The answer must be every line from the entries below that includes "written".

Collected data:
•••••

(* ===== verification/Prelude.v ===== *)
(** * pg_search: a verification library

    [pg_search] (ParadeDB) is a Postgres extension whose index access method, [bm25],
    stores a Tantivy full text index in the pages of a Postgres relation.  This library
    models the parts of it that carry its own logic, in the order a byte travels, and
    proves what makes them correct.  Names are the source's where Rocq allows it.
    Paths below are under [src/pg_search/src] unless they say otherwise.

    ** The program's parts, and the files that model them

    - Pages and buffers.  [Page.v]: a buffer's page as the code sees it, with the line
      pointers and special area of [postgres/storage/{block,buffer}.rs] ([Page], [PageMut]).
      [Block.v]: the records stored on pages and their transaction stamps ([SegmentMetaEntry],
      [LinkedListData], [MVCCEntry], the freeze limit).  [Buffer.v]: the relation ([Rel]), the
      [BufferManager] that hands out buffers and reuses recyclable pages, vacuum's page
      sweep.
    - Lists over pages.  [BlockList.v]: the compressed list of a file's block numbers
      ([blocklist.rs]).  [LinkedBytes.v]: byte streams over linked pages
      ([linked_bytes.rs]).  [LinkedItems.v]: lists of entries over linked pages, with
      garbage collection ([linked_items.rs]).
    - Segment files.  [SegmentIO.v]: [ExactBuffer], [SegmentComponentWriter] and
      [SegmentComponentReader] ([index/writer], [index/reader]).
    - The directory.  [MergePolicy.v]: the merge policy and the merge lock.  [Directory.v]:
      [MVCCDirectory] - loading the segments a snapshot sees, saving schema and settings -
      and the layout of a new index.  [Commit.v]: [save_new_metas], refined to an abstract
      commit on the list of entries.  [Channel.v]: the protocol between Tantivy's thread
      and the backend that does its I/O ([index/directory/channel.rs]), as a step relation,
      and the handler of its requests.
    - Scans.  [Parallel.v]: the shared state of a parallel index scan and its participants
      ([postgres/parallel.rs], [postgres/mod.rs]).  [Reader.v]: searches and the iterator of
      their results ([index/reader/index.rs]).  [AmScan.v]: the access method's scans - plain,
      index only, bitmap and parallel - and their cost ([postgres/scan.rs], [postgres/cost.rs]).
    - Custom scans ([postgres/customscan/pdbscan]).  [CustomScan.v]: the planner's clauses as
      [Qual]s, the private data of a plan as a list of nodes, and the executor's state made
      from it ([qual_inspect.rs], [privdat.rs], [mod.rs]).  [WhereClause.v]: what the query of
      a WHERE clause matches.  [ScanExec.v]: the exec methods, normal and top-n, under the
      executor's loop ([exec_methods.rs], [exec_methods/normal.rs], [exec_methods/top_n.rs]).
      [FastFields.v]: columns as values ([index/fast_fields_helper.rs]), the targets they can
      answer and the datum of each ([exec_methods/fast_fields/mod.rs], [projections/score.rs]).
      [FastFieldExec.v]: the exec methods that fill slots from columns, numeric and string, the
      latter with its own search grouped by terms ([exec_methods/fast_fields/numeric.rs],
      [string.rs]).  [Planner.v]: the path the scan offers - limit, order, costs, workers - how
      the hook submits it, and the choice of the exec method ([mod.rs],
      [customscan/builders/custom_path.rs], [customscan/hook.rs], [projections/mod.rs]).
      [Snippets.v]: scores and snippets in a row ([projections/snippet.rs],
      [projections/mod.rs], [scan_state.rs], [postgres/visibility_checker.rs], [mod.rs]).
    - SQL.  [Api.v]: the functions that build queries ([api/index.rs]).  [Operator.v]: the
      operator [@@@] - its rewriting to a query on the key, its evaluation outside of index
      scans and its selectivity ([api/operator.rs] and the files of [api/operator]).
      [Bootstrap.v]: the text of CREATE INDEX, and what an index is made of
      ([bootstrap/create_bm25.rs]).
    - Queries.  [PgUtils.v]: tuple addresses as [u64]s and the conversion of dates
      ([postgres/utils.rs], [postgres/datetime.rs]).  [Query.v]: [SearchQueryInput] and its
      conversion to Tantivy queries ([query/mod.rs], [query/range.rs]).  [RangeQuery.v]: what
      Postgres ranges become in the index ([schema/range.rs], [postgres/range.rs]) and what
      the converted queries match of it.
    - Tokenizers (under [src/tokenizers/src]).  [Tokens.v]: the source code and the Chinese
      tokenizers.  [WordTokens.v]: ICU's and Lindera's.  [TokenizerConfig.v]: the configuration of tokenizers, their JSON form, their
      names and the manager.
    - Rows.  [Schema.v]: the types and configurations of fields, and the schema of an index
      ([schema/mod.rs]).  [Options.v]: the fields that the WITH clause of an index describes
      ([postgres/options.rs], [postgres/index.rs], [index/search.rs]).  [Rows.v]: datums as
      Tantivy values and rows as documents ([postgres/types.rs], [postgres/utils.rs]).
    - Writing.  [Writer.v]: the queue of operations ([index/writer/index.rs]), the rows of a
      statement before and since Postgres 17 ([postgres/insert.rs],
      [postgres/fake_aminsertcleanup.rs]), CREATE INDEX ([postgres/build.rs]) and vacuum
      ([postgres/delete.rs]).
    - [PgRef.v], [QueryRef.v], [SchemaRef.v]: reference instances of the external code,
      executable, so that the examples of [Witnesses.v], [QueryWitnesses.v],
      [SchemaWitnesses.v], [WriterWitnesses.v], [ChannelWitnesses.v], [ScanWitnesses.v],
      [FastFieldWitnesses.v], [OperatorWitnesses.v], [AmScanWitnesses.v], [PlannerWitnesses.v],
      [WordTokensWitnesses.v], [SnippetsWitnesses.v] and [BootstrapWitnesses.v] compute.

    How they interact: an index's options make its schema ([Options.v], [Schema.v]), a row
    becomes a document of it ([Rows.v]) that the writer queues and commits ([Writer.v]); a commit of Tantivy sends requests over the channel ([Channel.v]);
    the handler writes segment files ([SegmentIO.v]) through byte lists ([LinkedBytes.v]) whose
    block numbers go to a block list ([BlockList.v]), all on buffers of one relation
    ([Buffer.v]); [save_metas] then edits the list of segment entries ([Commit.v] on
    [LinkedItems.v]); a reader loads the entries its snapshot sees ([Directory.v]) and reads
    the files' ranges; a WHERE clause becomes a query in a plan ([CustomScan.v]), which is
    converted ([Query.v]) and run ([Reader.v], [ScanExec.v]), in parallel over segments
    ([Parallel.v]); where the custom scan does not apply, the operator reaches an index scan
    ([AmScan.v]) or is evaluated row by row ([Operator.v]); vacuum makes the pages of deleted files reusable ([Buffer.v],
    [LinkedItems.v]).

    ** Conventions

    Rust code that can panic or fail is a function into [outcome]; code that reads and writes
    the relation is in the state monad [M] over [Rel], the store of pages every component
    shares.  Integers are [Z] with their width written out where the code can leave it.  A
    Postgres lock is held for the duration of one model operation; concurrency is modelled
    where the code itself schedules (the channel, the parallel scan), by step relations.

    External code is a type class, whose fields are its documented behaviour: [PgPage] and
    [PgBuffers] (page and buffer primitives), [PgXact] (snapshots and transaction ids),
    [BitPacking], [TantivyIndex], [TantivySegments], [TantivySearch] (what a query matches),
    [TantivyReader] (scorers, columns and collectors), [TantivyColumns] (typed columns and the
    dictionaries of text), [StringAggOrder] (the order threads and hash maps come in), [PgDatum],
    [PgHeap] (visibility),
    [SerdeJson], [HashOrder] (the order hash maps are iterated in), [Unicode], [RustF64],
    [Chrono], [TantivySchema], [TantivyIndexWriter] (the operations a writer was given and
    those it committed), [PgDatums] and [PgrxTypes] (what datums decode to), [SerdeJsonText],
    [HashIteration], [PgCatalog] and [OperatorOids] (relations, indexes and oids), [QueryDatum],
    [SegmentStats], [RelStats] and [PlannerCosts] (statistics and settings), [HeapTuples] (index
    tuples), [PgPaths] (the planner's lists of paths), [HeapFetch] (tuples and chains of updates),
    [TantivySnippets], [PgExec] (the evaluation of expressions), [Icu], [Lindera] and others, each next to
    its first use.  Every class with laws has an instance in [PgRef.v], [QueryRef.v],
    [SchemaRef.v] or one of the witness files, so none of them is contradictory.

    ** What the theorems show

    - Round trips: segment files through writers and readers in any split ([SegmentIO.v]), and
      through the channel under every schedule ([Channel.v]); the block list; component paths;
      range documents; tuple addresses; tokenizer configurations; the private data of a plan; datums through
      Tantivy values; the schema of an index that is opened again, if no alias names another.
    - Functional behaviour: the fields of an index are those its options describe, if no alias
      names another, and when they can be made at all; the document
      of a row has exactly the values of its columns, in their order and of the types of their fields; every
      field finds its analyzers; the rows of a statement and of CREATE INDEX are committed once,
      in order, and vacuum deletes exactly the dead.
    - Refinement: [save_new_metas] implements the abstract commit; [wait_for] computes what the
      client computes when its requests are calls; an exec method with the contract
      [ExecMethodOk] makes a scan that returns exactly the visible documents, in their order, and
      the normal, top-n and both fast field methods have it; what a virtual slot holds is the
      document's own columns, whatever is cached and in whatever order segments merge.  Every
      call of a parallel index scan is a run of the step relation of [Parallel.v]; the text
      operator becomes one of the key field, names the table's newest valid index and reaches the
      custom scan as the parse of its text.
    - The rows of a custom scan have the scores and the snippets that are asked for, when no
      column has two snippets; else the first of them is null.
    - Index scans return each matching document once, plain, index only and bitmap; the operator
      outside of them holds for the tuples whose key is that of a match of its first call, which
      leaves the set of keys to the later ones.
    - Safety: no page in use is handed out, no live entry is garbage collected, freezing
      changes no visibility, a recyclable entry is invisible, an index only scan never writes
      past the tuple it reuses, the merge lock waits for the last merge, the schema is written once, a parallel scan returns each tuple once.
    - Termination and liveness: every loop over pages ends within the size of the relation;
      the tokenizers end, ICU's exactly on the texts it can leave; a parallel scan ends; a wait for the client can always end; swept
      pages are reused.
    - Equivalence: the range queries match exactly the documents whose range contains,
      intersects or is within the query's (or holds the term's value), on discrete, date and
      continuous types, and so do the SQL functions that build them; the source code tokenizer
      is a local cutting rule on Rust's classes of characters, not on those its comment gives.
      The query of a WHERE clause without NOT matches where the clause holds.
    - Types, bounds and errors: the string fast field method drops rows whose text is null;
      expressions in a target list are lost in virtual rows; a NOT in a WHERE clause matches nothing; a top-n scan stops
      short of its limit, and looks at the first sort key only; the order a path claims is the
      first key's, whatever the executor sorts by; a rescan returns nothing; terms have the type of their field; integer bounds become
      canonical except at the end of their type, where they overflow; a clause's conjunction
      mode leaks into later clauses; a term set ignores the path of its fields; a query term without a
      field panics when there is an alias; some types the schema accepts cannot be inserted; the
      insert state before Postgres 17 is shared between statements; a read at
      the end of a full file panics; the freeze limit wraps.

    ** Fuel and bounds

    Loops over linked pages take as fuel the number of blocks of the relation: a list without
    cycles is not longer, and the theorems prove that the fuel is not used up ([NoFuel] is
    never the result).  Loops over bytes take their length; [stream_tokens] one call per
    character and one more; [write_all] the number of bytes; [next_all] one iteration per
    iterator and one more; a scan one call per document and one more, and one query per
    segment and one more, as the loop of [amgettuple]; ICU's tokenizer one iteration per piece
    of its segmentation and one more.  Relations are assumed to have
    room: fewer than [InvalidBlockNumber] blocks after the write.

    ** Not modelled, and why

    - Page contents below the line pointers, WAL, buffer eviction and the locks of other
      backends inside one operation: Postgres's own code, behind [PgPage] and [PgBuffers].
    - Tantivy: indexing, query execution, merging; only what the code relies on is stated.
    - The serde derives of the schema's types; the registration of the index options with
      Postgres; memory contexts and progress logging of CREATE INDEX.  The writer's operations
      and the pages of [Commit.v] are two views of a commit: Tantivy's indexing is between them.
    - Of [api]: the JSON form of queries (serde), [config.rs] and [tokenize.rs] (SQL text).
    - Of custom scans: EXPLAIN, and [placeholder_support], which wraps a call in a planner
      node; an exec method's heap and visibility map are fixed for a scan, as its snapshot
      sees them.
    - [gucs.rs], [telemetry], [github.rs], [bootstrap/test_table.rs], [cargo-paradedb]:
      settings, I/O and SQL text; [index_info] and [validate_checksum] of [bootstrap], which
      copy what Tantivy reports. *)

From stdpp Require Export base fin_maps gmap fin_sets list numbers strings sorting.
From Stdlib Require Export ZArith Lia.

•••••

Task result:
    shares.  Integers are [Z] with their width written out where the code can leave it.  A
      past the tuple it reuses, the merge lock waits for the last merge, the schema is written once, a parallel scan returns each tuple once.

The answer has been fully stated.